Knowledge, Skills & Experience
- Experience working with cloud platforms (AWS, Azure, or Google Cloud) and AI/ML services.
- Proficiency in machine learning and deep learning frameworks (TensorFlow, PyTorch).
- Hands-on knowledge of vector databases, embeddings, chunking strategies, and semantic search systems.
- Understanding of advanced AI techniques such as reinforcement learning and model fine-tuning.
- Experience in building end-to-end AI systems, including data pipelines, model deployment, and monitoring.
- Familiarity with UX principles and the ability to design AI systems aligned with user needs and behaviours.
- Awareness of AI ethics, model bias, and responsible AI practices.
Personal Attributes
- Demonstrates a strong commitment to continuous learning and skill development in emerging AI technologies.
- Detail-oriented, diligent, and dependable in following established processes and standards.

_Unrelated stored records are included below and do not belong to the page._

(** One number with its unit: its value in nanoseconds and the rest; [None]
    for any error.  The sums are those of [uint64]. *)
Definition parseItem (s : string) : option (Z * string) :=
  match s with
  | EmptyString => None
  | String c _ =>
      if decide (c ≠ "."%char ∧ digit_val c = None) then None
      else
        '(v, s1) ← leadingInt 0 s;
        let pre := bool_decide (String.length s ≠ String.length s1) in
        let '(f, scale, s2, post) := parseFraction s1 in
        if negb pre && negb post then None
        else
          let '(u, s3) := takeUnit s2 in
          if decide (u = "") then None
          else
            unit ← unitMap u;
            if decide (2^63 `div` unit < v)%Z then None
            else
              let v := (v * unit)%Z in
              if decide (0 < f)%Z then
                let v := ((v + f64_to_uint64 (f64_mul (f64_of_Z f) (f64_div (f64_of_Z unit) scale)))
                            `mod` 2^64)%Z in
                if decide (2^63 < v)%Z then None else Some (v, s3)
              else Some (v, s3)
  end.

(** The loop; every item consumes at least one byte, so the length of the
    string is enough fuel. *)
Fixpoint parseItems (fuel : nat) (d : Z) (s : string) : option Z :=
  match s, fuel with
  | EmptyString, _ => Some d
  | _, O => None
  | _, S fuel' =>
      '(v, s') ← parseItem s;
      let d := ((d + v) `mod` 2^64)%Z in
      if decide (2^63 < d)%Z then None else parseItems fuel' d s'
  end.

Definition ParseDuration (s : string) : option Z :=
  let '(neg, s) := takeSign s in
  if decide (s = "0") then Some 0%Z
  else if decide (s = "") then None
  else
    d ← parseItems (String.length s) 0 s;
    if neg then Some (wrap64 (- wrap64 d))
    else if decide (2^63 - 1 < d)%Z then None
    else Some d.
(* ===== verification/KubeTypes.v ===== *)
(** * The Kubernetes data the program handles

    [rbacv1.Subject], [corev1.Namespace] and the other API types, with the
    fields the program reads or writes.  The label and annotation maps of a
    namespace are Go maps, that is references: a struct copy of a namespace
    shares them.  They are locations of an explicit store of maps ([heap]), so
    that aliasing between the resource cache and the copies is visible. *)

From stdpp Require Import base gmap strings list.
From S2P Require Import Prelude.

Abbreviation gomap := (gmap string string).
Abbreviation loc := nat.
(** The store: location [l] holds the [l]-th map.  Allocation appends. *)
Abbreviation heap := (list gomap).

Definition map_alloc (h : heap) (m : gomap) : heap * loc := (h ++ [m], length h).
(** [m[k] = v] on the map at [l]. *)
Definition map_store (h : heap) (l : loc) (k v : string) : heap := alter <[k:=v]> l h.

(** ** [rbacv1.Subject] *)
Record Subject := mkSubject {
  Kind : string;
  APIGroup : string;
  Name : string;
  Namespace_ : string;
}.

#[export] Instance Subject_eq_dec : EqDecision Subject.
Proof. solve_decision. Defined.
#[export] Instance Subject_countable : Countable Subject.
Proof.
  apply (inj_countable' (λ s, (Kind s, APIGroup s, Name s, Namespace_ s))
                        (λ '(k, a, n, ns), mkSubject k a n ns)).
  by intros [].
Defined.

Definition rbac_GroupName : string := "rbac.authorization.k8s.io".
Definition UserKind : string := "User".
Definition GroupKind : string := "Group".
Definition ServiceAccountKind : string := "ServiceAccount".

(** ** [corev1.Namespace]

    [ManagedFields], [Spec] and [Status] are carried as opaque encodings: no
    code of the program looks inside them. *)
Record Namespace := mkNamespace {
  ns_Name : string;
  ns_Labels : option loc;
  ns_Annotations : option loc;
  ns_ManagedFields : option string;
  ns_Spec : string;
  ns_Status : string;
}.
#[export] Instance Namespace_eq_dec : EqDecision Namespace.
Proof. solve_decision. Defined.

(** The value a namespace denotes in a store: what a reader (the JSON encoder,
    for one) sees. *)
Record NamespaceView := mkView {
  nv_Name : string;
  nv_Labels : option gomap;
  nv_Annotations : option gomap;
  nv_ManagedFields : option string;
  nv_Spec : string;
  nv_Status : string;
}.
#[export] Instance NamespaceView_eq_dec : EqDecision NamespaceView.
Proof. solve_decision. Defined.

Definition view_ref (h : heap) (o : option loc) : option gomap := o ≫= λ l, h !! l.

Definition view (h : heap) (ns : Namespace) : NamespaceView :=
  {| nv_Name := ns_Name ns;
     nv_Labels := view_ref h (ns_Labels ns);
     nv_Annotations := view_ref h (ns_Annotations ns);
     nv_ManagedFields := ns_ManagedFields ns;
     nv_Spec := ns_Spec ns;
     nv_Status := ns_Status ns |}.

(** The references of a namespace are allocated. *)
Definition ref_ok (h : heap) (o : option loc) : Prop := ∀ l, o = Some l → l < length h.
Definition ns_ok (h : heap) (ns : Namespace) : Prop :=
  ref_ok h (ns_Labels ns) ∧ ref_ok h (ns_Annotations ns).
(** The references of a namespace were allocated at or after [n]. *)
Definition ns_fresh (n : nat) (ns : Namespace) : Prop :=
  (∀ l, ns_Labels ns = Some l → n ≤ l) ∧ (∀ l, ns_Annotations ns = Some l → n ≤ l).
(** A namespace does not use one map as both labels and annotations. *)
Definition ns_sep (ns : Namespace) : Prop :=
  ∀ l, ns_Labels ns = Some l → ns_Annotations ns ≠ Some l.

(** ** [DeepCopy]

    [DeepCopy] of [*corev1.Namespace] is generated code of the Kubernetes API
    packages.  The program relies on what it documents: the copy denotes the
    same value, shares no map with anything that existed before, and leaves
    the existing maps alone. *)
Class DeepCopyNs := deep_copy : heap → Namespace → heap * Namespace.

Class DeepCopyLaws `{!DeepCopyNs} : Prop := {
  dc_prefix h ns : h `prefix_of` (deep_copy h ns).1;
  dc_view h ns : ns_ok h ns → view (deep_copy h ns).1 (deep_copy h ns).2 = view h ns;
  dc_fresh h ns : ns_fresh (length h) (deep_copy h ns).2;
  dc_ok h ns : ns_ok h ns → ns_ok (deep_copy h ns).1 (deep_copy h ns).2;
  dc_sep h ns : ns_sep (deep_copy h ns).2;
}.

(** An implementation, for witnesses: both maps are copied to new locations. *)
Definition copy_ref (h : heap) (o : option loc) : heap * option loc :=
  match o with
  | None => (h, None)
  | Some l => let '(h', l') := map_alloc h (default ∅ (h !! l)) in (h', Some l')
  end.

Definition simple_deep_copy (h : heap) (ns : Namespace) : heap * Namespace :=
  let '(h1, ll) := copy_ref h (ns_Labels ns) in
  let '(h2, aa) := copy_ref h1 (ns_Annotations ns) in
  (h2, {| ns_Name := ns_Name ns; ns_Labels := ll; ns_Annotations := aa;
          ns_ManagedFields := ns_ManagedFields ns; ns_Spec := ns_Spec ns;
          ns_Status := ns_Status ns |}).

(** ** Store lemmas *)

Lemma length_map_store h l k v : length (map_store h l k v) = length h.
Proof. apply length_alter. Qed.

Lemma lookup_map_store_eq h l k v m :
  h !! l = Some m → map_store h l k v !! l = Some (<[k:=v]> m).
Proof. intros H. unfold map_store. by rewrite list_lookup_alter, decide_True, H. Qed.

Lemma lookup_map_store_ne h l l' k v : l ≠ l' → map_store h l k v !! l' = h !! l'.
Proof. intros H. unfold map_store. by rewrite list_lookup_alter, decide_False. Qed.

Lemma view_ref_prefix h h' o : h `prefix_of` h' → ref_ok h o → view_ref h' o = view_ref h o.
Proof.
  intros [k ->] Hok. destruct o as [l|]; simpl; [|done].
  apply lookup_app_l. by apply Hok.
Qed.

Lemma ref_ok_mono h h' o : length h ≤ length h' → ref_ok h o → ref_ok h' o.
Proof. intros Hle Hok l Hl. specialize (Hok l Hl). lia. Qed.

Lemma ns_ok_mono h h' ns : length h ≤ length h' → ns_ok h ns → ns_ok h' ns.
Proof. intros Hle [? ?]. split; eauto using ref_ok_mono. Qed.

Lemma view_prefix h h' ns : h `prefix_of` h' → ns_ok h ns → view h' ns = view h ns.
Proof.
  intros Hp [Hl Ha]. unfold view.
  by rewrite (view_ref_prefix _ _ _ Hp Hl), (view_ref_prefix _ _ _ Hp Ha).
Qed.

Lemma copy_ref_spec h o h' o' :
  copy_ref h o = (h', o') →
  h `prefix_of` h' ∧ (∀ l, o' = Some l → length h ≤ l) ∧ ref_ok h' o' ∧
  (ref_ok h o → view_ref h' o' = view_ref h o).
Proof.
  destruct o as [l|]; simpl; intros [= <- <-].
  - split_and!.
    + by eexists.
    + intros l' [= <-]. lia.
    + intros l' [= <-]. rewrite length_app. simpl. lia.
    + intros Hok. specialize (Hok l eq_refl).
      destruct (lookup_lt_is_Some_2 h l Hok) as [m Hm]. simpl.
      rewrite Hm. by rewrite lookup_app_r, Nat.sub_diag by lia.
  - split_and!; [done|done|by intros l ?|done].
Qed.

Lemma simple_deep_copy_laws : @DeepCopyLaws simple_deep_copy.
Proof.
  assert (∀ h ns h' ns', simple_deep_copy h ns = (h', ns') →
    ∃ h1, copy_ref h (ns_Labels ns) = (h1, ns_Labels ns') ∧
          copy_ref h1 (ns_Annotations ns) = (h', ns_Annotations ns') ∧
          ns_Name ns' = ns_Name ns ∧ ns_ManagedFields ns' = ns_ManagedFields ns ∧
          ns_Spec ns' = ns_Spec ns ∧ ns_Status ns' = ns_Status ns) as Hinv.
  { intros h ns h' ns'. unfold simple_deep_copy.
    destruct (copy_ref h (ns_Labels ns)) as [h1 ll] eqn:E1.
    destruct (copy_ref h1 (ns_Annotations ns)) as [h2 aa] eqn:E2.
    intros [= <- <-]. eauto 10. }
  split; intros h ns; unfold deep_copy;
    destruct (simple_deep_copy h ns) as [h' ns'] eqn:E;
    apply Hinv in E as (h1 & (Hp1 & Hf1 & Hr1 & Hv1)%copy_ref_spec &
      (Hp2 & Hf2 & Hr2 & Hv2)%copy_ref_spec & Hn & Hm & Hs & Ht); simpl.
  - by trans h1.
  - intros [Hl Ha]. unfold view. rewrite Hn, Hm, Hs, Ht. f_equal.
    + rewrite (view_ref_prefix h1 h'), Hv1; done.
    + rewrite Hv2, (view_ref_prefix h h1); eauto using ref_ok_mono, prefix_length.
  - split; [done|]. intros l Hl. apply Hf2 in Hl.
    pose proof (prefix_length _ _ Hp1). lia.
  - intros _. split; [|done]. eauto using ref_ok_mono, prefix_length.
  - intros l Hl Ha. apply Hf2 in Ha. apply Hr1 in Hl. lia.
Qed.

#[export] Hint Resolve ref_ok_mono ns_ok_mono prefix_length : golib.
#[export] Hint Rewrite length_map_store : golib.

- Professional demeanour with strong interpersonal and collaboration skills.
- Ability to work independently, troubleshoot issues, and deliver solutions proactively.
- Highly organized with effective time management and communication abilities.
- Capable of working under timelines and delivery targets in a dynamic environment.
- Strong team player with the ability to work across multidisciplinary teams with minimal supervision.
- Acts as a role model by demonstrating organizational values and professional behaviours.
This job post has been translated by AI and may contain minor differences or errors.